▶ _What this task involves_
Only the stretch of the listing below that runs from the line with "Definition is_title_write (w" through the line with "match w with" is to be printed, exactly and with both ends.

▶ _Data_
════════════════
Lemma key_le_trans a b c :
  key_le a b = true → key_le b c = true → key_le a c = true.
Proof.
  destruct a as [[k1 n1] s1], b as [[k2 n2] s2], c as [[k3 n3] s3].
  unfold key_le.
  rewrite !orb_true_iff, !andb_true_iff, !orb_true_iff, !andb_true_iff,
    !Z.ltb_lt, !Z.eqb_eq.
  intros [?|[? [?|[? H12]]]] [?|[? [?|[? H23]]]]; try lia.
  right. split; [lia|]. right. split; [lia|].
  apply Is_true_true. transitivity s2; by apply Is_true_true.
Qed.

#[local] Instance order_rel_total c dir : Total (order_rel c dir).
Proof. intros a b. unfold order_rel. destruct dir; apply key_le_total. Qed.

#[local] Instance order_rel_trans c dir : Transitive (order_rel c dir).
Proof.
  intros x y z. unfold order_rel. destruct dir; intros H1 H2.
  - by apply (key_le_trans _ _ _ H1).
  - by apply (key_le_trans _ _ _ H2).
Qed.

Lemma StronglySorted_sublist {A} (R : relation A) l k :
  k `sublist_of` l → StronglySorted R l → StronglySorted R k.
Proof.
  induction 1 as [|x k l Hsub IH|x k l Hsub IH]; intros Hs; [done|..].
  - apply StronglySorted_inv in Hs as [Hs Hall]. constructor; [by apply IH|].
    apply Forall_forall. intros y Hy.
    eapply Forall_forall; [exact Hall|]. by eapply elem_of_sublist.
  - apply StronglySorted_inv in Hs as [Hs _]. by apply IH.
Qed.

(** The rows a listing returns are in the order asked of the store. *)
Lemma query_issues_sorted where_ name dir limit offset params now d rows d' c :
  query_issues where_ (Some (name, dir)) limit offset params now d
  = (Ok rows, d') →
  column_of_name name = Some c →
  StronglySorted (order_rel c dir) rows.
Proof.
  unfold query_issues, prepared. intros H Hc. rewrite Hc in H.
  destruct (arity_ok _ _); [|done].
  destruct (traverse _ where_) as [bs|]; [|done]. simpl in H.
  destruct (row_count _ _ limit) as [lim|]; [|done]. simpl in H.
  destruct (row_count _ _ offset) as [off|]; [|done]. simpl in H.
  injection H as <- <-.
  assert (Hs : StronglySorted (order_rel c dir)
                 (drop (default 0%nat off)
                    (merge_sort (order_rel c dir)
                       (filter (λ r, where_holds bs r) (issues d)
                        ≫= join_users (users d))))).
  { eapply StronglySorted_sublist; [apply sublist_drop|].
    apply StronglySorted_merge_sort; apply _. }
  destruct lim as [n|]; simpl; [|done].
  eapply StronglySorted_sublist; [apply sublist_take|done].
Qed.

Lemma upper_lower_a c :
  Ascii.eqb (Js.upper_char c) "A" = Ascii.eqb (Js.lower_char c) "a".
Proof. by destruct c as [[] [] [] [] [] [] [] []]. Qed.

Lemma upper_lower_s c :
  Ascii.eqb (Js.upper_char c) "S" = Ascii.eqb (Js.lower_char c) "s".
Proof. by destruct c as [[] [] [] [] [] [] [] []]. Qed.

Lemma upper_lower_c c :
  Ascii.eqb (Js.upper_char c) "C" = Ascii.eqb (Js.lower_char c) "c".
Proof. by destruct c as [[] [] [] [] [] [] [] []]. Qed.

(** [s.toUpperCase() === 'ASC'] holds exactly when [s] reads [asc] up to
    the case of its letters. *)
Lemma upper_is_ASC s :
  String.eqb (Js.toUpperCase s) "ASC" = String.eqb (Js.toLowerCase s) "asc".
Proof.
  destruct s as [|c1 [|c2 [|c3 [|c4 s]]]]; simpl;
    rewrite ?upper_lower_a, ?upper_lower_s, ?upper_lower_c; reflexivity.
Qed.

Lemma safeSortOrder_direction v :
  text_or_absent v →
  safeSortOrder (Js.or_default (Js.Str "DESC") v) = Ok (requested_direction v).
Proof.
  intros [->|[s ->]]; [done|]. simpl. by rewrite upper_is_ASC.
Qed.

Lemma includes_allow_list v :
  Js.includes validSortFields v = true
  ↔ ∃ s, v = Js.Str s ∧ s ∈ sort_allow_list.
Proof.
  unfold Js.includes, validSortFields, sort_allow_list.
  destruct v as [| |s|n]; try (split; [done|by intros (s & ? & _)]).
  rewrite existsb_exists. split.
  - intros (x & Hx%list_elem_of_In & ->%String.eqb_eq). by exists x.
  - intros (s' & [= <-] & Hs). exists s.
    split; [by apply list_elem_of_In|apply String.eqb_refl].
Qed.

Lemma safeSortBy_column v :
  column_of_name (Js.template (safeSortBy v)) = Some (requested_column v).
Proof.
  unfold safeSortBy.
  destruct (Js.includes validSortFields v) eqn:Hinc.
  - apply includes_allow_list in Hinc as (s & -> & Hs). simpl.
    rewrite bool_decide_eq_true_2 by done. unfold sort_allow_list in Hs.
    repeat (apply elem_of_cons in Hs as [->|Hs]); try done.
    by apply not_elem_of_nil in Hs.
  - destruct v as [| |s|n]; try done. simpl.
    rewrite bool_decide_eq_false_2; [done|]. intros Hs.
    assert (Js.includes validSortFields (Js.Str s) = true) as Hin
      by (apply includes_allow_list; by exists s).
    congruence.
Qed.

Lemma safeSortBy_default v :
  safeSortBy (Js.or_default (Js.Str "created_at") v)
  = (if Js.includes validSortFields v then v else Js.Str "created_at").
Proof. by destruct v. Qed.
════════════════
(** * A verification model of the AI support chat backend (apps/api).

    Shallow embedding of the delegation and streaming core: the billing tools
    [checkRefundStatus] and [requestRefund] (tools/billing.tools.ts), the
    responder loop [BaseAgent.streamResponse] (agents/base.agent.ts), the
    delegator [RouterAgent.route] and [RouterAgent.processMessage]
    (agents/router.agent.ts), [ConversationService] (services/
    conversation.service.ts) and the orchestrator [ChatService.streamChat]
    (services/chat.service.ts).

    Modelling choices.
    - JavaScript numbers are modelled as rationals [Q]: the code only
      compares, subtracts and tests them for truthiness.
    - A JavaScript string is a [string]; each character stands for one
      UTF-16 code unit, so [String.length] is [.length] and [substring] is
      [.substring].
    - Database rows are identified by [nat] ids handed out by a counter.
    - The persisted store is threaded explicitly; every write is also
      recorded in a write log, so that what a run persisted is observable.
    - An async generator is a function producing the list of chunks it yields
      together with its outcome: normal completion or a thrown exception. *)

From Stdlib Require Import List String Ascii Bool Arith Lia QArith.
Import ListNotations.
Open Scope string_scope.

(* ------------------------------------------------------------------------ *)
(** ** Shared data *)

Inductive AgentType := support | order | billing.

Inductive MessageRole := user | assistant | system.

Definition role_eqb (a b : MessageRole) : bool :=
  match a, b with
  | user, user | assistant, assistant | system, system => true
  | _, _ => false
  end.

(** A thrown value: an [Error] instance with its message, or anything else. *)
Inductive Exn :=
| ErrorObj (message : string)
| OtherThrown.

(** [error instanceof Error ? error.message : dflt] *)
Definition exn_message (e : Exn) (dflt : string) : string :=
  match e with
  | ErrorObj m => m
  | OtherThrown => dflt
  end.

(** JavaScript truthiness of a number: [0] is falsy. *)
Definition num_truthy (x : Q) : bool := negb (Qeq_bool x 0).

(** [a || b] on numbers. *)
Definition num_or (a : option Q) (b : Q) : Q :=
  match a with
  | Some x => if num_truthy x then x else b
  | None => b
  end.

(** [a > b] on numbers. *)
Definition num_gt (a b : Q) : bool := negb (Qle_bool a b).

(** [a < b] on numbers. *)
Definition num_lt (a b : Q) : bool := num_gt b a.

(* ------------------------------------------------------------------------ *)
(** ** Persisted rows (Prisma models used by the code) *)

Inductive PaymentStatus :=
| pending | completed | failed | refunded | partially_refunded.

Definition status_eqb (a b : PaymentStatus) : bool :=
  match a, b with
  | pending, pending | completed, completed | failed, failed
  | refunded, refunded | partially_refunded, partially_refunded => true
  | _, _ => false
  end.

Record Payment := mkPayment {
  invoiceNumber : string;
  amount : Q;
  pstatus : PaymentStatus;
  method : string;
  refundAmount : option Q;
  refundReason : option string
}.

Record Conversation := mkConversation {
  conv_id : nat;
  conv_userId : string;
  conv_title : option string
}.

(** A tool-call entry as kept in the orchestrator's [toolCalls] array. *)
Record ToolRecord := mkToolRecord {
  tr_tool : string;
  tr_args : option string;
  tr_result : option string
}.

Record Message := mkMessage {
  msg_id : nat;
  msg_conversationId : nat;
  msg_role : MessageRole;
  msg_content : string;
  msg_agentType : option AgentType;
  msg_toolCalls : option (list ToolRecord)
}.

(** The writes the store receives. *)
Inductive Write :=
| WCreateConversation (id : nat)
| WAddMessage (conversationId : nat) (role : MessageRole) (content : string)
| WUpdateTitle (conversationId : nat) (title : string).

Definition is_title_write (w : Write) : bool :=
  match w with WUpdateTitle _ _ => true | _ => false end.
════════════════
▶ _Solution to the problem_
Definition is_title_write (w : Write) : bool :=
  match w with WUpdateTitle _ _ => true | _ => false end.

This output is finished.